Why Performance Reporting is NOT Performance Management!
03/04/2017

“Mirror, mirror on the wall whose presentation is the fairest of them all?”
“GDP last quarter is higher than the previous quarter, and the same quarter last year”, says Kamal Ahmed of the BBC News. So far his reporting is correct. “Therefore it’s improving!”, and that’s where his performance management is wrong! The accurate thing that he can say looking at GDP data like this is “Therefore it’s different!”
There’s a massive chasm between reporting what has happened in the past and claiming it tells us about performance management – i.e. about what is likely to happen going forward. Let’s look at 3 aspects of this little conundrum:
- How can we better understand what has happened in the past (in order to take more appropriate action going forward)
- What can we say about what is likely to happen going forward (with/without any intervention)

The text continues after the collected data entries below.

(** * depot-fs: entity addresses, bitmap allocators, segment merger and the
      Vfile stream, embedded from the Go sources.

    Integers of the Go code are modelled as [Z]; a fixed-width value carries
    its wrap-around explicitly ([u8], [u32], [u64]).  A Go slice of bytes is a
    [list Z] whose elements lie in [0, 256).  A Go panic (index out of range,
    explicit [panic]) is an explicit outcome of the functions that can reach
    one. *)

From Stdlib Require Import ZArith List Lia Bool.
From coqutil Require Import Z.bitblast.
Import ListNotations.
Local Open Scope Z_scope.

Ltac Zify.zify_post_hook ::= Z.to_euclidean_division_equations.

(* ------------------------------------------------------------------ *)
(** ** Fixed-width arithmetic *)

Definition u8 (x : Z) : Z := x mod 2 ^ 8.
Definition u16 (x : Z) : Z := x mod 2 ^ 16.
Definition u32 (x : Z) : Z := x mod 2 ^ 32.
Definition u64 (x : Z) : Z := x mod 2 ^ 64.
(** [int32(x)]: two's complement reading of the low 32 bits. *)
Definition i32 (x : Z) : Z := (x + 2 ^ 31) mod 2 ^ 32 - 2 ^ 31.

Definition is_u8 (x : Z) : Prop := 0 <= x < 2 ^ 8.
Definition is_u32 (x : Z) : Prop := 0 <= x < 2 ^ 32.
Definition is_u64 (x : Z) : Prop := 0 <= x < 2 ^ 64.

(* ------------------------------------------------------------------ *)
(** ** ent.go: the packed 32-bit entity address *)

Module EntAddr.

(** [func (b EntAddr) IsBigBlock() uint32] *)
Definition IsBigBlock (b : Z) : Z := Z.shiftr (Z.land b 0x80000000) 31.

(** [func (b EntAddr) GetAddr() (uint32, uint32, uint32)]: idx, group, isbig. *)
Definition GetAddr (b : Z) : Z * Z * Z :=
  let idx := Z.land b 0x000FFFFF in
  let b := Z.shiftr b 20 in
  let group := Z.land b 0x7FF in
  (idx, group, Z.shiftr b 11).

(** [func MakeEntAddr(idx, group uint32, isBigBlock bool) uint32].  The shift
    is a [uint32] shift: bits pushed past bit 31 are lost. *)
Definition MakeEntAddr (idx group : Z) (isBigBlock : bool) : Z :=
  let addr := Z.lor (u32 (Z.shiftl group 20)) idx in
  if isBigBlock then Z.lor addr 0x80000000 else addr.

(** What a call of the packing operation can produce.  The Go function has
    the single result type [uint32]: no [error] result and no [panic] in its
    body, so every call ends in [Packed]. *)
Inductive make_result : Type :=
| Packed (w : Z)
| DomainError.

Definition make (idx group : Z) (big : bool) : make_result :=
  Packed (MakeEntAddr idx group big).

Definition idx_of (a : Z) : Z := fst (fst (GetAddr a)).
Definition group_of (a : Z) : Z := snd (fst (GetAddr a)).
Definition big_of (a : Z) : Z := snd (GetAddr a).

End EntAddr.

(* ------------------------------------------------------------------ *)
(** ** Slices, [math/bits] and the little-endian word view *)

(** [s[i]] for an index the source keeps in range. *)
Definition get (s : list Z) (i : Z) : Z := nth (Z.to_nat i) s 0.

(** [s[i] = v] for an index the source keeps in range. *)
Fixpoint set_nat (s : list Z) (i : nat) (v : Z) : list Z :=
  match s, i with
  | [], _ => []
  | _ :: t, O => v :: t
  | h :: t, S i' => h :: set_nat t i' v
  end.
Definition set (s : list Z) (i : Z) (v : Z) : list Z := set_nat s (Z.to_nat i) v.

Definition len (s : list Z) : Z := Z.of_nat (length s).

(** Number of trailing zero bits of a [w]-bit value; [w] when the value is 0
    ([bits.TrailingZeros8], [bits.TrailingZeros64]). *)
Fixpoint tz_from (w : nat) (i : Z) (x : Z) : Z :=
  match w with
  | O => i
  | S w' => if Z.testbit x i then i else tz_from w' (i + 1) x
  end.
Definition TrailingZeros8 (x : Z) : Z := tz_from 8 0 x.
Definition TrailingZeros64 (x : Z) : Z := tz_from 64 0 x.

(** Number of one bits among the low [w] bits ([bits.OnesCount8],
    [bits.OnesCount64]). *)
Fixpoint ones_from (w : nat) (i : Z) (x : Z) : Z :=
  match w with
  | O => 0
  | S w' => Z.b2z (Z.testbit x i) + ones_from w' (i + 1) x
  end.
Definition OnesCount8 (x : Z) : Z := ones_from 8 0 x.
Definition OnesCount64 (x : Z) : Z := ones_from 64 0 x.

(** [^x] on [uint8] and on [uint64]. *)
Definition not8 (x : Z) : Z := Z.lxor x 0xFF.
Definition not64 (x : Z) : Z := Z.lxor x 0xFFFFFFFFFFFFFFFF.

(** The [[]uint64] view that [unsafe.Slice] lays over the byte buffer of a
    [Bitmap64] (little-endian host): word [p] is bytes [8p .. 8p+7]. *)
Fixpoint le_combine (l : list Z) : Z :=
  match l with
  | [] => 0
  | b :: t => Z.lor b (Z.shiftl (le_combine t) 8)
  end.
Fixpoint le_split (n : nat) (w : Z) : list Z :=
  match n with
  | O => []
  | S n' => Z.land w 0xFF :: le_split n' (Z.shiftr w 8)
  end.
Definition get_word (buf : list Z) (p : Z) : Z :=
  le_combine (firstn 8 (skipn (Z.to_nat (8 * p)) buf)).
Definition set_word (buf : list Z) (p : Z) (w : Z) : list Z :=
  firstn (Z.to_nat (8 * p)) buf ++ le_split 8 w ++ skipn (Z.to_nat (8 * p) + 8) buf.

(** Outcome of a function whose body can panic. *)
Inductive outcome (A : Type) : Type :=
| Done (a : A)
| Panic.
Arguments Done {A} a.
Arguments Panic {A}.

(* ------------------------------------------------------------------ *)
(** ** bitmap.go: helpers shared by the two bitmap implementations *)

Module Bitmap.

(** [x &^ m] on [uint8]. *)
Definition andnot8 (x m : Z) : Z := Z.land x (not8 m).

(** [func checkBit(groupId uint32, bitmap []uint8, inodeptr uint32) bool] *)
Definition checkBit (groupId : Z) (bitmap : list Z) (inodeptr : Z) : outcome bool :=
  let '(idx, g, _) := EntAddr.GetAddr inodeptr in
  if negb (g =? groupId) then Panic
  else if idx / 8 <? len bitmap
  then Done (negb (Z.land (get bitmap (idx / 8)) (u8 (Z.shiftl 1 (idx mod 8))) =? 0))
  else Panic.

(** [for i := startByte + 1; i < endByte; i++ { bitmap[i] = 0 }] *)
Fixpoint zero_bytes (bitmap : list Z) (i : Z) (n : nat) : list Z :=
  match n with
  | O => bitmap
  | S n' => zero_bytes (set bitmap i 0) (i + 1) n'
  end.

(** [func clearBits(bitmap []uint8, from, to uint32)] *)
Definition clearBits (bitmap : list Z) (from to : Z) : outcome (list Z) :=
  let startByte := from / 8 in
  let startBit := from mod 8 in
  let endByte := to / 8 in
  let endBit := to mod 8 in
  if startByte =? endByte then
    if startByte <? len bitmap then
      let mask := u8 (Z.shiftl (u8 (u8 (Z.shiftl 1 (u32 (endBit - startBit))) - 1)) startBit) in
      Done (set bitmap startByte (andnot8 (get bitmap startByte) mask))
    else Panic
  else
    if startByte <? len bitmap then
      let startMask := u8 (Z.shiftl 0xFF startBit) in
      let bitmap := set bitmap startByte (andnot8 (get bitmap startByte) startMask) in
      if endByte <? len bitmap then
        let endMask := u8 (u8 (Z.shiftl 1 endBit) - 1) in
        let bitmap := set bitmap endByte (andnot8 (get bitmap endByte) endMask) in
        Done (zero_bytes bitmap (startByte + 1) (Z.to_nat (endByte - (startByte + 1))))
      else Panic
    else Panic.

(** [func batchClearBits(groupId uint32, bitmap []uint8, ptrs []uint32) int];
    [c] is the running count, 0 at the call. *)
Fixpoint batchClearBits_from (groupId : Z) (bitmap : list Z) (ptrs : list Z) (c : Z)
  : outcome (list Z * Z) :=
  match ptrs with
  | [] => Done (bitmap, c)
  | p :: rest =>
      let '(idx, g, isBig) := EntAddr.GetAddr p in
      if negb (g =? groupId) then Panic
      else
        let startByte := idx / 8 in
        let startBit := idx mod 8 in
        if isBig >? 0 then
          match clearBits bitmap idx (u32 (idx + 64)) with
          | Panic => Panic
          | Done bitmap' => batchClearBits_from groupId bitmap' rest (c + 64)
          end
        else if startByte <? len bitmap then
          let mask := u8 (Z.shiftl 1 startBit) in
          batchClearBits_from groupId
            (set bitmap startByte (andnot8 (get bitmap startByte) mask)) rest (c + 1)
        else Panic
  end.
Definition batchClearBits (groupId : Z) (bitmap : list Z) (ptrs : list Z)
  : outcome (list Z * Z) :=
  batchClearBits_from groupId bitmap ptrs 0.

(** The locals of [AllocBits] that its loops update: the bitmap memory,
    [freeBits], [allocatedPositions] and [cnt]. *)
Record scan : Type := mkScan {
  s_bits : list Z;
  s_free : Z;
  s_acc : list Z;
  s_cnt : Z
}.

(** How the inner [for { ... }] of [AllocBits] is left: by [return] or by
    [break]. *)
Inductive leave : Type := ByReturn | ByBreak.

(** [cnt >= numBits || len(allocatedPositions) >= hlimit] *)
Definition enough (numBits hlimit : Z) (s : scan) : bool :=
  (s_cnt s >=? numBits) || (len (s_acc s) >=? hlimit).

End Bitmap.

(* ------------------------------------------------------------------ *)
(** ** bitmap.go: [BitmapBase], one byte at a time *)

Module Base.
Import Bitmap.

Record t : Type := mk {
  bits : list Z;
  freeBits : Z;
  GroupId : Z;
  lastPos : Z
}.

Definition FreeBits (b : t) : Z := freeBits b.

Definition CheckBit (b : t) (ptr : Z) : outcome bool :=
  checkBit (GroupId b) (bits b) ptr.

Definition ClearBits (b : t) (ptrs : list Z) : outcome t :=
  match batchClearBits (GroupId b) (bits b) ptrs with
  | Panic => Panic
  | Done (bits', c) => Done (mk bits' (freeBits b + c) (GroupId b) (lastPos b))
  end.

Definition TotalBits (b : t) : Z := len (bits b) * 8.

(** [func (b *BitmapBase) GetData(offset int, length int) []uint8] *)
Definition GetData (b : t) (offset length : Z) : outcome (list Z) :=
  if offset <? 0 then Done (bits b)
  else if (0 <=? length) && (offset + length <=? len (bits b))
  then Done (firstn (Z.to_nat length) (skipn (Z.to_nat offset) (bits b)))
  else Panic.

Definition CountFreeBitsOf (data : list Z) : Z :=
  len data * 8 - fold_left (fun count v => count + OnesCount8 v) data 0.
Definition CountFreeBits (b : t) : Z := CountFreeBitsOf (bits b).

- What are the fundamental differences between Performance Reporting and Performance Management
Let’s go back to Kamel Ahmed, and to keep things less controversial for this piece, we’ll look at GDP for the UK (figures from the World Bank – and let’s not get into which sources of figures best suit what position we want to take, or who can present the fairest of them all) on an annual basis up to and including 2011. The first thing you’ll notice is (refer back to previous posts on this matter) we are not showing % increases. The misleading reporting we hear and see around the %GDP increase this period (month, quarter, year) is x% better than last period – as if there is some God-given right that %GDP should always be increasing (we are living in a finite world!). If this was indeed the case, then we would be see raw GDP increase exponentially! That looks something like this:
This would mean infinite raw GDP sometime soon. “Unrealistic!” you might say!
So what does raw GDP actually look like:
Interesting! I only have the figures back to 1993, but you have to start somewhere! We are showing the annual figures within trended (Extended-SPC, see previous posts) guidelines – and it is the pattern and trend we should look at as much as the actual individual annual results. We can see up until the credit boom in the early 2000s GDP was trending upwards at about £100bn per year (not unhealthy!). Then GDP dipped around the bursting of the “dotcom bubble”, around 2000 – 2002, and then went nuts with the credit fuelled economy. Then there was a correction (some say disaster, but, as I say, we are living in a finite world!) around 2007/2008. And guess what, the following 3 years where everyone thought we were in “plateau-land” (percentages!) GDP returned to the previous upward trend established in the earlier part of the chart.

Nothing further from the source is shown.